Public Transport History
Before buses were even seen on our roads, the main transport was the Malta Railway, some lorries and cabs driven by horses. Our primitive buses commenced service in 1905. Since 1905 the introduction of the buses affected adversely the Malta Railway. Buses became more popular and the train very expensive to run. Thus, on 31st March 1931, the train performed the last services from Rabat to Valletta. One can see remains of this train in one of our museums.
In 1905 a certain Mr Spiteri was granted the permission to import buses from UK to run between Valletta and St. Andrew because, as you probably know, Malta was a military and naval base and transport was essential. At first he imported six Thornycroft buses from UK to run between Valletta and St. Andrews. Later another twenty seven seater single deckers and thirty six seaters Thornycroft double deckers started running between Valletta and St. Julians. These first buses were painted in yellowish green and with a black band. During this period several Maltese acquired lorries’ chassis and converted them into buses and in a short time more different types were seen running from villages to Valletta.
In 1920, the B.M.C. (British Motor Company) imported six Daimlers, one-ton solid tyre lorries, and these were converted into buses. As these were very uncomfortable they were not very popular.
In 1921 a Public Transport Co. was formed. It was called the Cottonera Motor Bus Co. Their president was a certain Mr. William Soles who granted licenses to operate from Cottonera to Valletta. Their first two buses were an American Chevrolet and a Ford V8 topped with wooden bodies made by local carpenters and mechanics, or as they were called later, bus body builders. During this period several carpenters were encouraged by this company to build bus bodies so that this company could increase its fleet rapidly.
In 1929 motor traffic regulations were enforced for the public transport such as dimensions, types, colour, capacity, etc. In 1930 the total number of buses was three hundred eighty five licensed route buses. The owners’ financial position was very critical. This situation reflected the condition, fitness and roadworthiness of the vehicles. Several companies were liquidated and thus every owner had to work on his own initiative. This led to a competition between drivers. They struggled to overload passengers and tried to perform more trips by over speeding to the positive danger of the passengers on board. The drivers and their conductors sometimes even refused to perform or continue a journey when it suited them. These offences, several times, led them to court and heavy penalization. These factors even led to arguments and quarrels between drivers. This affected the income of many owners because some drivers returned home with a pouch full of money and others not even enough for the daily expenses.
In 1931 the Traffic Control Board was formed. This board managed to enforce discipline and schedules and also introduced new routes. So the service was running more efficiently day after day. Owners of route buses became very proud of their buses. They kept their buses in a very good condition, decorated them with trimmings and named them for the village Patron Saint or for queens, operas, battleships, etc. Every route had a different colour. They were kept very clean from the outside and even from the inside. During this period the only foreign organization to run part of the Public Transport in Malta was the B.M.C.

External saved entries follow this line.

(** *** The padding loop *)

Lemma pad_init (v : list A) :
  ∃ coeff_out,
    mapM (zeros_for zero bp) (keys (indexing_l bp)) = Some coeff_out ∧
    pad_inv zero bp v 0
      (coeff_out, (λ sym, (sym, 0)) <$> keys (indexing_l bp)).
Proof using Hwf.
  set (f := λ s, zeros2 zero (default 0 (get (sym_cnt bp) s))
                   (default 0 (get (max_n bp) s)
                    * (default 0 (get (max_l bp) s) + 1) ^ 2)).
  exists ((λ s, (s, f s)) <$> keys (indexing_l bp)). split.
  - apply mapM_ext_Some. intros s Hs. apply (wf_keys _ Hwf) in Hs.
    destruct (wf_dims _ Hwf s Hs) as (N & L & ml & rl & Hc & HN & HL & _).
    unfold zeros_for, f. rewrite Hc, HN, HL. done.
  - split; cbn [fst snd].
    + intros s Hs. rewrite (get_fmap_keys (λ _, 0)).
      rewrite decide_True by by apply (wf_keys _ Hwf). done.
    + intros s Hs. exists (f s). rewrite get_fmap_keys.
      rewrite decide_True by by apply (wf_keys _ Hwf).
      destruct (wf_dims _ Hwf s Hs)
        as (N & L & ml & rl & Hc & HN & HL & Hml & _ & Hlen & Hw & _).
      split_and!.
      * done.
      * unfold f, zeros2. rewrite Hc. simpl. by rewrite length_replicate.
      * intros; lia.
      * intros k m _ Hm. rewrite Hml in Hm. cbn [mbind option_bind] in Hm.
        unfold f, zeros2. rewrite Hc, HN, HL. simpl default.
        rewrite lookup_replicate_2 by (apply lookup_lt_Some in Hm; lia).
        rewrite Forall_forall in Hw.
        rewrite (Hw m) by by eapply list_elem_of_lookup_2. done.
Qed.

Lemma pad_step (v : list A) a x st st' :
  enumerate sl !! a = Some x → pad_inv zero bp v a st →
  pad_atom bp v st x = Some st' → pad_inv zero bp v (S a) st'.
Proof using Hwf.
  intros Hx [Hcnt Harr] H. apply enumerate_lookup in Hx as [Hx1 Hsl].
  destruct x as [a' [s0 s1]]. cbn [fst snd] in Hx1, Hsl. subst a'.
  destruct (sl_atom a s0 s1 Hsl) as [s Ha].
  destruct (wf_atom a s Ha)
    as (s0' & s1' & m & rs & Hsl' & Hle & Hnao & Hm & Hrs & Hc & Hp & Hne).
  assert (s0' = s0 ∧ s1' = s1) as [-> ->] by (split; congruence).
  assert (Hs : s ∈ atoms) by by eapply list_elem_of_lookup_2.
  destruct (Harr s Hs) as (arr & Hget & Hlen & Hdone & Hzero).
  assert (Hrow : arr !! rank atoms a s = Some (replicate (length m) zero))
    by (by apply Hzero).
  assert (Hrg : ∀ r, r ∈ rs → s0 ≤ r < s1)
    by (intros r Hr; exact (wf_rs_range a s s0 s1 rs r Ha Hsl Hrs Hr)).
  rewrite (pad_atom_eq v st a s s0 s1 _ m rs arr _ Ha (Hcnt s Hs) Hm Hrs
             Hget Hrow) in H;
    [|by rewrite length_replicate|done|done].
  destruct (index_array rs s0); [|done]. cbn [mbind option_bind] in H.
  destruct (take_idx _ _); [|done]. cbn [mbind option_bind] in H.
  injection H as <-. split; cbn [fst snd].
  - intros s' Hs'. rewrite get_set. destruct (decide (s = s')) as [<-|E].
    + rewrite (rank_snoc_same _ _ _ Ha). f_equal. lia.
    + rewrite (rank_snoc_other _ _ s' s Ha) by done. by apply Hcnt.
  - intros s' Hs'. rewrite get_set. destruct (decide (s = s')) as [<-|E].
    + eexists. split_and!; [done| | |].
      * by rewrite length_insert.
      * intros a' m' rs' Hlt Ha' Hm' Hrs'.
        pose proof (rank_lt _ _ _ Ha).
        destruct (decide (a' = a)) as [->|Hne'].
        -- assert (m' = m) as -> by congruence.
           assert (rs' = rs) as -> by congruence.
           by rewrite list_lookup_insert_eq by lia.
        -- assert (a' < a) as Hlt' by lia.
           pose proof (rank_mono atoms a' a s Hlt' Ha').
           rewrite list_lookup_insert_ne by lia. by apply Hdone.
      * intros k m' Hk Hm'. rewrite (rank_snoc_same _ _ _ Ha) in Hk.
        rewrite list_lookup_insert_ne by lia. apply Hzero; [lia|done].
    + destruct (Harr s' Hs') as (arr' & Hget' & Hlen' & Hdone' & Hzero').
      exists arr'. split_and!; [done..| |].
      * intros a' m' rs' Hlt Ha' Hm' Hrs'. apply Hdone'; try done.
        assert (a' ≠ a) by congruence. lia.
      * intros k m' Hk. rewrite (rank_snoc_other _ _ s' s Ha) in Hk by done.
        by apply Hzero'.
Qed.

During this time a reorganization of the Public Transport was on the agenda of one of the meetings of the Traffic Control Board. Several meetings were held and proposals were studied. The first proposal was that the number of buses had to be increased. Another proposal was that the Public Transport should either be nationalized or should work in a single company or in organized groups of bus owners. Finally the Board decided that the number of route buses has to be increased to 500 buses and have to work in organized groups of bus owners, according to the regulations drawn by the same board. These decisions led to protests and strikes. Finally the bus owners agreed with the board’s decision and the B.M.C. agreed to amalgamate with the Sliema Bus Company. Later the B.M.C. struggled to get monopoly of all the Sliema Route. They even threatened the government that they were going to quit Malta and take their buses to Cairo unless they solely got the Sliema Route.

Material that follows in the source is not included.